India. A night taxi ride from Pondicherry to Madras hidden under a blanket in the back seat of an old Ambassador car on the day Indian Prime Minister Rajiv Ghandi was assassinated.
Irian Jaya. Dodging a spear that was thrown over the oil compound fence while our meeting was in progress.
High Arctic. Smell of raw jet fuel from a Sikorsky S61 helicopter with doors open in -41 degrees, searching for hazardous ice that could impede the drill ships exploring for oil under the polar ice cap.
China. Li Shan reads my palm. “Eeyoh,” she says examining the creases, “I see you get big salary. Gimme money.” The girls drink steaming lemon juice. Thirty-year old Li Shan has missed the Chinese marriage bus. I ask her where I can buy my wife a 30-year anniversary present. She looks at me in utter amazement. “You never give presents to the wife, only your girlfriend.”
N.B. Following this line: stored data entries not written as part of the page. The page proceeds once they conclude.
Fixpoint all_digits (s : string) : bool :=
  match s with
  | EmptyString => true
  | String c s' => is_digit c && all_digits s'
  end.

Fixpoint digits_value (s : string) (acc : Z) : Z :=
  match s with
  | EmptyString => acc
  | String c s' => digits_value s' (10 * acc + digit_val c)%Z
  end.

Fixpoint pow10 (n : nat) : positive :=
  match n with
  | O => 1%positive
  | S n' => (10 * pow10 n')%positive
  end.

(** float(s) on the texts the condition pattern can hand over: they hold
    digits, commas, white space and dots only, so a sign, an exponent or
    a special name cannot occur.  The result is the exact decimal value,
    where Python rounds it to the nearest binary64 number. *)
Definition py_float (s : string) : option Q :=
  let t := strip s in
  if contains_char "." t then
    let (ip, fp) := split_once "." t in
    if all_digits ip && all_digits fp && negb (is_empty ip && is_empty fp)
    then Some (Qmake (digits_value (ip ++ fp) 0%Z)
                     (pow10 (String.length fp)))
    else None
  else if all_digits t && negb (is_empty t)
  then Some (inject_Z (digits_value t 0%Z))
  else None.

End PyStr.

(** ** core.py: schema and data *)

Inductive QuestionType : Type :=
| QUALI_UNIQUE   (* single choice *)
| QUALI_MULTI    (* multiple choice, stored as comma-separated codes *)
| NUMERIC
| OPEN.

Record Question : Type := mkQuestion {
  q_name : string;
  q_qtype : QuestionType;
  q_title : string;
  q_codes : list (Z * string)
}.

(** A Python dict with string keys: an association list in insertion
    order, without repeated keys. *)
Section Dict.
Context {V : Type}.

Fixpoint dict_get (d : list (string * V)) (k : string) : option V :=
  match d with
  | [] => None
  | (k', v) :: d' => if String.eqb k k' then Some v else dict_get d' k
  end.

(** d[k] = v: the value of an existing key is replaced in place, a new
    key is appended. *)
Fixpoint dict_set (d : list (string * V)) (k : string) (v : V)
  : list (string * V) :=
  match d with
  | [] => [(k, v)]
  | (k', v') :: d' =>
      if String.eqb k k' then (k', v) :: d' else (k', v') :: dict_set d' k v
  end.

Definition dict_mem (d : list (string * V)) (k : string) : bool :=
  match dict_get d k with Some _ => true | None => false end.

End Dict.

Record DataMap : Type := mkDataMap {
  questions : list (string * Question)
}.

Definition add_question (dm : DataMap) (question : Question) : DataMap :=
  mkDataMap (dict_set (questions dm) (q_name question) question).

Definition get_question (dm : DataMap) (name : string) : option Question :=
  dict_get (questions dm) name.

Record Filter : Type := mkFilter {
  f_name : string;
  f_formula : string;
  f_with_na : bool
}.

Record Class : Type := mkClass {
  c_name : string;
  c_bins : list (string * string);   (* (formula, label) *)
  c_option_na : bool
}.

Record TabDefinition : Type := mkTabDefinition {
  t_title : string;
  row_var : string;
  col_var : string;
  second_col_var : option string;
  filter_name : option string;
  weight_var : option string;
  class_name : option string;
  with_na : string;
  display : string
}.

(** A cell of a column.  [Null] is the missing value of an ordinary
    column (None or NaN), [NA] the missing value of a nullable integer
    column (the Int64 result of a single-choice recode). *)
Inductive cell : Type :=
| Null
| NA
| Int (z : Z)
| Float (q : Q)
| Str (s : string).

(** pd.isna *)
Definition isna (c : cell) : bool :=
  match c with
  | Null | NA => true
  | _ => false
  end.

Record DataFrame : Type := mkDataFrame {
  nrows : nat;
  columns : list (string * list cell)
}.

(** Every column has one cell per row. *)
Definition well_formed (df : DataFrame) : Prop :=
  forall name col, In (name, col) (columns df) -> length col = nrows df.

(** df[name] = values *)
Definition set_column (df : DataFrame) (name : string) (values : list cell)
  : DataFrame :=
  mkDataFrame (nrows df) (dict_set (columns df) name values).

(** Boolean Series. *)
Definition series_or (a b : list bool) : list bool :=
  map (fun p : bool * bool => fst p || snd p) (combine a b).

Definition series_and (a b : list bool) : list bool :=
  map (fun p : bool * bool => fst p && snd p) (combine a b).

(** result.loc[mask] = v *)
Definition loc_assign {A : Type} (result : list A) (mask : list bool) (v : A)
  : list A :=
  map (fun p : A * bool => if snd p then v else fst p) (combine result mask).

(** ** formula_parser.py *)

Module FormulaParser.
Import PyStr.

(** The value of a parsed condition: an int, a float, the text itself, or
    the list of codes of a multiple-choice operator. *)
Inductive value : Type :=
| VInt (z : Z)
| VFloat (q : Q)
| VStr (s : string)
| VList (l : list Z).

Definition condition : Type := string * string * value.

Fixpoint span (p : ascii -> bool) (s : string) : string * string :=
  match s with
  | EmptyString => (EmptyString, EmptyString)
  | String c s' =>
      if p c then let (a, b) := span p s' in (String c a, b)
      else (EmptyString, s)
  end.

Fixpoint strip_prefix (p s : string) : option string :=
  match p, s with
  | EmptyString, _ => Some s
  | String a p', String b s' =>
      if Ascii.eqb a b then strip_prefix p' s' else None
  | String _ _, EmptyString => None
  end.

(** The alternatives of the operator group, in the order of the pattern. *)
Definition operators : list string :=
  ["C"; "NC"; "CO"; "NCO"; "="; "!="; ">="; "<="; ">"; "<"].

Definition is_value_char (c : ascii) : bool :=
  is_digit c || Ascii.eqb c "," || is_space c || Ascii.eqb c ".".

(** The tail of the pattern: one or more value characters, then the
    closing bracket.  The bracket is no value character, so the greedy
    run is the only candidate. *)
Definition match_value (s : string) : option (string * string) :=
  let (v, r) := span is_value_char s in
  match v, r with
  | String _ _, String "]" r' => Some (v, r')
  | _, _ => None
  end.

(** The operator group followed by the tail: the first alternative after
    which the tail matches. *)
Fixpoint match_operator (ops : list string) (s : string)
  : option (string * string * string) :=
  match ops with
  | [] => None
  | op :: ops' =>
      match strip_prefix op s with
      | Some r =>
          match match_value r with
          | Some (v, r') => Some (op, v, r')
          | None => match_operator ops' s
          end
      | None => match_operator ops' s
      end
  end.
In the marine office of Noble Denton’s Singapore headquarters captains Dawson, Janse, Murphy and Kearns jointly study Shell Oil’s application for transport approval for the newbuild $400 million Galaxy III from Singapore to the North Sea via the Cape of Good Hope in winter, as deck cargo on Mighty Servant 3. We captains are faced with a dilemma. Galaxy III is the world’s largest jack up drilling rig and we consider it too big for the world’s largest heavy lift carrier vessel Mighty Servant 3. We are caught between a rock and a hard place. This meant the size and capability of heavy lift transport ships had not kept pace with the size of ‘cargoes’ for which they were destined to carry.